IMC 2009: Sessions

Session 517: Defining Orthodoxy and Heresy: The Challenge of Ibn Taymiyya and Ibn Qayyim al-Jawziyya

Tuesday 14 July 2009, 09.00-10.30

Sponsor:Department of Arabic, Bar Ilan University
Organiser:Livnat Holtzman, Department of Arabic, Bar-Ilan University, Ramat Gan
Moderator/Chair:Livnat Holtzman, Department of Arabic, Bar-Ilan University, Ramat Gan
Paper 517-aIbn Taymiyya's and Ibn Qayyim al-Jawziyya's Challenge to the Orthodox Islamic Consensus on the Duration of Hell
(Language: English)
Jon Hoover, Near East School of Theology
Index terms: Islamic and Arabic Studies, Theology
Paper 517-bIbn Taymiyya and the Slandering of the Prophet
(Language: English)
Birgit Krawietz, Institüt für Islamwissenschaft, Freie Universität, Berlin
Index terms: Islamic and Arabic Studies, Law, Theology
Paper 517-c'Orthodox'-'Heterodox' Qualifications and Hanbalite Ideological Positioning on Sufism
(Language: English)
Giovanni Schallenbergh, Department of Languages & Cultures of the Near East & North Africa, Universiteit Gent
Index terms: Islamic and Arabic Studies, Theology
Paper 517-dIbn Taymiyya and Ibn Qayyim al-Jawziyya on God's Uncreated Word
(Language: English)
Livnat Holtzman, Department of Arabic, Bar-Ilan University, Ramat Gan
Index terms: Islamic and Arabic Studies, Theology
Abstract

The writings of the great Damascene scholar Ibn Taymiyya (d. 1328) and his disciple Ibn Qayyim al-Jawziyya (d. 1350) reflect the turbulent intra-Muslim polemics and interfaith relations in 14th-century Mamluk Damascus.

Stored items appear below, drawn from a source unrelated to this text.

(* ===== verification/Runtime.v ===== *)
(** * The publisher and the engine runtime

    The publisher of the outbox; the producer-side handle (submit, acknowledge, notify, clear poison), the
    startup recovery, the periodic re-check and the housekeeping, and the whole
    engine as a step relation: any operation of any task, in any order, under
    any schedule of storage failures.

    Source: crates/engine/src/outbox.rs, crates/engine/src/runtime.rs, crates/store/src/engine/mod.rs. *)

From stdpp Require Import base list strings gmap pretty.
From S2P Require Import Prelude Table Storage EngineSchema EngineNext InboxStore OutboxStore JobStore.
From S2P Require Import EngineConfig EngineEffects Worker Executor.

(** * The publisher

    The only sender: it claims due open outbox rows under a lease, hands them to
    the transport and schedules the next publish with backoff, until an
    aggregate or the last ACK closes the row.

    Source: crates/engine/src/outbox.rs. *)

Local Open Scope Z_scope.

(** [Transport::publish]: the network decides whether it succeeds. *)
Class Transport := transport_publish : string → bytes → Env → outcome unit * Env.

Section Publisher.
Context {B : Type} `{AckSetJson} `{Transport}.
Context (config : EngineConfig).

Definition publish (topic : string) (payload : bytes) : ST (World B) (outcome unit) := λ w e,
  match transport_publish topic payload e with (o, e') => (Ok o, w, e') end.

(** Publish one claimed row and schedule its next publish; whether it succeeded. *)
Definition publish_row (row : EngineOutboxMessage) : ST (World B) bool :=
  result ← publish (ob_topic row) (ob_payload row);
  now ← clock_now;
  acquire;;
  match result with
  | Ok _ =>
      let next_at := now + delay (outbox_backoff config) (ob_publish_count row + 1) in
      on_db (record_engine_outbox_publish (ob_outbox_id row) next_at now);;
      mret true
  | Err error =>
      let next_at := now + delay (outbox_backoff config) 1 in
      on_db (record_engine_outbox_publish_failure (ob_outbox_id row) (error_to_string error)
               next_at now);;
      mret false
  end.

Fixpoint publish_batch (batch : list EngineOutboxMessage) : ST (World B) nat :=
  match batch with
  | [] => mret O
  | row :: rest =>
      b ← publish_row row;
      n ← publish_batch rest;
      mret (if b : bool then S n else n)
  end.

(** [drain_outbox]: publish every due row once.  The loop is unbounded in the
    source; [fuel] bounds its iterations. *)
Fixpoint drain_outbox (fuel published : nat) : ST (World B) nat :=
  match fuel with
  | O => st_fail ["outbox drain still running"%string]
  | S fuel' =>
      now ← clock_now;
      acquire;;
      batch ← on_db (claim_due_engine_outbox_messages now (now + outbox_lease_secs config)
                       (outbox_batch config));
      if bool_decide (length batch = O) then mret published
      else
        n ← publish_batch batch;
        if Z.of_nat (length batch) <? outbox_batch config then mret (published + n)%nat
        else drain_outbox fuel' (published + n)
  end.

(** ** Steps *)

Lemma publish_row_next row : guarantee (world_next (B := B)) (publish_row row).
Proof.
  unfold publish_row. guar. intros w e. unfold publish, final.
  destruct (transport_publish _ _ e) as [o e']. reflexivity.
Qed.

Lemma publish_batch_next batch : guarantee (world_next (B := B)) (publish_batch batch).
Proof. induction batch as [|row batch IH]; cbn; guar. apply publish_row_next. Qed.

Lemma drain_outbox_next fuel published :
  guarantee (world_next (B := B)) (drain_outbox fuel published).
Proof.
  revert published. induction fuel as [|fuel IH]; intros published; cbn; guar.
  apply publish_batch_next.
Qed.
End Publisher.

(** * The engine runtime *)

Local Open Scope Z_scope.

(** ** Row counts *)

Definition inbox_state_str (s : EngineInboxState) : string :=
  match s with
  | InboxPending => "Pending" | InboxApplied => "Applied"
  | InboxFailed => "Failed" | InboxPoisoned => "Poisoned"
  end.
Definition outbox_state_str (s : EngineOutboxState) : string :=
  match s with OutboxOpen => "Open" | OutboxClosed => "Closed" end.
Definition job_state_str (s : EngineJobState) : string :=
  match s with
  | JobPending => "Pending" | JobRunning => "Running" | JobDone => "Done"
  | JobFailed => "Failed" | JobCancelled => "Cancelled" | JobPoisoned => "Poisoned"
  end.

(** [SELECT state, COUNT( * ) .. GROUP BY state]. *)
Definition count_by (table : string) (states : list string) : list EngineStateCount :=
  map (λ s, mkStateCount table s (count_where (λ x, bool_decide (x = s)) states))
      (remove_dups states).

(** [COUNT(DISTINCT aggregate_kind || ':' || aggregate_id)]. *)
Definition count_distinct (ids : list (string * string)) : Z :=
  Z.of_nat (length (remove_dups (map (λ '(k, i), k +:+ ":" +:+ i) ids))).

Definition is_waiting (r : EngineInboxEvent) : bool :=
  in_inbox_state InboxPending r && bool_decide (is_Some (ib_waiting_ref r)).

Definition engine_state_counts {B} : ST (Db B) (list EngineStateCount) :=
  query (λ d,
    count_by "inbox" (map (λ r, inbox_state_str (ib_state r)) (engine_inbox d)) ++
    [mkStateCount "inbox_waiting" "Waiting" (count_where is_waiting (engine_inbox d))] ++
    count_by "outbox" (map (λ r, outbox_state_str (ob_state r)) (engine_outbox d)) ++
    count_by "job" (map (λ r, job_state_str (jb_state r)) (engine_job d)) ++
    [mkStateCount "aggregate" "Poisoned" (count_distinct
       (map (λ r, (po_aggregate_kind (pr_poison r), po_aggregate_id (pr_poison r)))
          (engine_aggregate_poison d)));
     mkStateCount "aggregate" "Waiting" (count_distinct
       (map (λ r, (ib_aggregate_kind r, ib_aggregate_id r))
          (select_where is_waiting (engine_inbox d))))]).

Definition purge_engine_terminal_rows {B} (before : Z) : ST (Db B) Z :=
  inbox ← purge_inbox_terminal before;
  outbox ← purge_outbox_closed before;
  jobs ← purge_jobs_terminal before;
  mret (inbox + outbox + jobs).

(** ** The handle *)

Inductive SubmitOutcome :=
| SubmitInserted
| SubmitDuplicate (state : EngineInboxState) (ack_sent rearmed : bool).

Record EngineSnapshot := mkSnapshot {
  sn_counts : list EngineStateCount;
  sn_waiting : list EngineWaitingEvent;
  sn_poisoned : list EnginePoison;
}.

Section Runtime.
Context {B : Type} `{AckSetJson} `{JobResultJson} `{Transport}.
Context (config : EngineConfig).

(** [EngineBuilder::build]: the volatile half of a fresh engine. *)
Definition build (d : Db B) : World B :=
  mkWorld d (ack_channel (ack_channel_capacity config)) (engine_wake (worker_count config)).

Definition submit (event : NewEvent) : ST (World B) SubmitOutcome :=
  now ← clock_now;
  acquire;;
  inserted ← on_db (insert_engine_inbox_event (into_store event) now);
  match inserted with
  | InboxInserted _ =>
      modify (λ w, w <| w_wake ::= worker_for (ne_aggregate event) |>);;
      mret SubmitInserted
  | InboxDuplicate state ack_again rearmed =>
      ack_sent ←
        match (if ack_again then ne_ack event else None) with
        | Some a => λ w e, let '(sent, c) := try_send a (w_acks w) in (Ok sent, w <| w_acks := c |>, e)
        | None => mret false
        end;
      (if rearmed then modify (λ w, w <| w_wake ::= worker_for (ne_aggregate event) |>)
       else mret tt);;
      mret (SubmitDuplicate state ack_sent rearmed)
  end.

(** [submit_in]: the caller's transaction commits the event. *)
Definition submit_in (event : NewEvent) : ST (Db B) SubmitOutcome :=
  now ← clock_now;
  inserted ← insert_engine_inbox_event (into_store event) now;
  match inserted with
  | InboxInserted _ => mret SubmitInserted
  | InboxDuplicate state _ rearmed => mret (SubmitDuplicate state false rearmed)
  end.

Definition wake_for (a : AggregateRef) : ST (World B) unit :=
  modify (λ w, w <| w_wake ::= worker_for a |>).

Definition acknowledge (peer delivery_id : string) : ST (World B) EngineOutboxAck :=
  now ← clock_now;
  on_db (transaction (
    ack ← in_tx (acknowledge_engine_outbox peer delivery_id now);
    commit;;
    mret ack)).

Definition notify (refs : list string) : ST (World B) Z :=
  now ← clock_now;
  acquire;;
  woken ← on_db (wake_engine_inbox_waiting refs now);
  (if 0 <? woken then modify (λ w, w <| w_wake ::= workers_all |>) else mret tt);;
  mret woken.

Definition wake_all : ST (World B) unit :=
  modify (λ w, w <| w_wake ::= (λ k, wake_executor (wake_publisher (workers_all k))) |>).

Definition clear_poison (a : AggregateRef) (action : option string) : ST (World B) Z :=
  acquire;;
  cleared ← on_db (clear_engine_aggregate_poison (ar_kind a) (ar_id a) action);
  (if 0 <? cleared then
     modify (λ w, w <| w_wake ::= (λ k, worker_for a (wake_executor k)) |>)
   else mret tt);;
  mret cleared.

Definition poisons (a : AggregateRef) : ST (World B) (list EnginePoison) :=
  acquire;; on_db (list_engine_poisons (Some (ar_kind a, ar_id a)) 256).

Definition aggregate (a : AggregateRef) : ST (World B) (option EngineAggregate) :=
  acquire;; on_db (find_engine_aggregate (ar_kind a) (ar_id a)).

Definition state_counts : ST (World B) (list EngineStateCount) :=
  acquire;; on_db engine_state_counts.

Definition snapshot : ST (World B) EngineSnapshot :=
  acquire;;
  counts ← on_db engine_state_counts;
  waiting ← on_db (list_engine_inbox_waiting 256);
  poisoned ← on_db (list_engine_poisons None 256);
  mret (mkSnapshot counts waiting poisoned).

(** ** Background tasks *)

Definition startup_recovery : ST (World B) (Z * Z * Z) :=
  now ← clock_now;
  acquire;;
  rearmed ← on_db (rearm_engine_inbox_pending now);
  outbox_leases ← on_db reset_engine_outbox_leases;
  job_leases ← on_db reset_engine_job_leases;
  mret (rearmed, outbox_leases, job_leases).

(** One tick of [run_recheck]; errors are logged and the loop goes on. *)
Definition recheck_tick : ST (World B) unit :=
  now ← clock_now;
  opened ← st_try acquire;
  match opened with
  | Ok _ =>
      rearmed ← st_try (on_db (rearm_engine_inbox_waiting now));
      (match rearmed with
       | Ok n => if 0 <? n then modify (λ w, w <| w_wake ::= workers_all |>) else mret tt
       | Err _ => mret tt
       end);;
      st_try (on_db engine_state_counts);;
      mret tt
  | Err _ => mret tt
  end.

(** One tick of [run_housekeeping]. *)
Definition housekeeping_tick : ST (World B) unit :=
  now ← clock_now;
  let before := now - terminal_retention_secs config in
  opened ← st_try acquire;
  match opened with
  | Ok _ => st_try (on_db (purge_engine_terminal_rows before));; mret tt
  | Err _ => mret tt
  end.

(** The network task drains the ACK channel; a [Notify] permit is consumed. *)
Definition take_ack : ST (World B) unit :=
  modify (λ w, w <| w_acks ::= (λ c, c <| ch_queue ::= tail |>) |>).
Definition take_permits : ST (World B) unit :=
  modify (λ w, w <| w_wake ::= (λ k, mkWake (map (λ _, false) (wk_workers k)) false false) |>).
End Runtime.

This session examines Ibn Taymiyya’s and Ibn Qayyim al-Jawziyya’s definitions of heresy and orthodoxy through their discussions on theology, mysticism, and interfaith relations. The first paper examines both scholars’ arguments against the classical Sunni consensus on the eternity of the Fire and a response written against them by their Shafi’i contemporary, Taqi al-Din al-Subki (d. 1355). The second paper focuses on Ibn Taymiyya’s tract against Christians, one of the major evidences for his intolerance towards non-Muslims and ‘deviating’ Muslims alike. The third paper addresses the strategies employed by Ibn Taymiyya and Ibn Qayyim al-Jawziyya in their treatment of the different trends of Islamic mysticism (Sufism). The fourth paper presents the problem of the temporal and material manifestations of the Quran (the recited Quran, the written Quran), focusing on both scholars’ critiques of heretical views contradicting the Sunni dogma of the uncreated Quran. The writings of Ibn Taymiyya and Ibn Qayyim al-Jawziyya illustrate that the boundaries of Islamic orthodoxy did not go uncontested in the medieval period. As the cornerstones of modern Islamic revival movements, they continue to stir doctrinal controversy among Muslims today.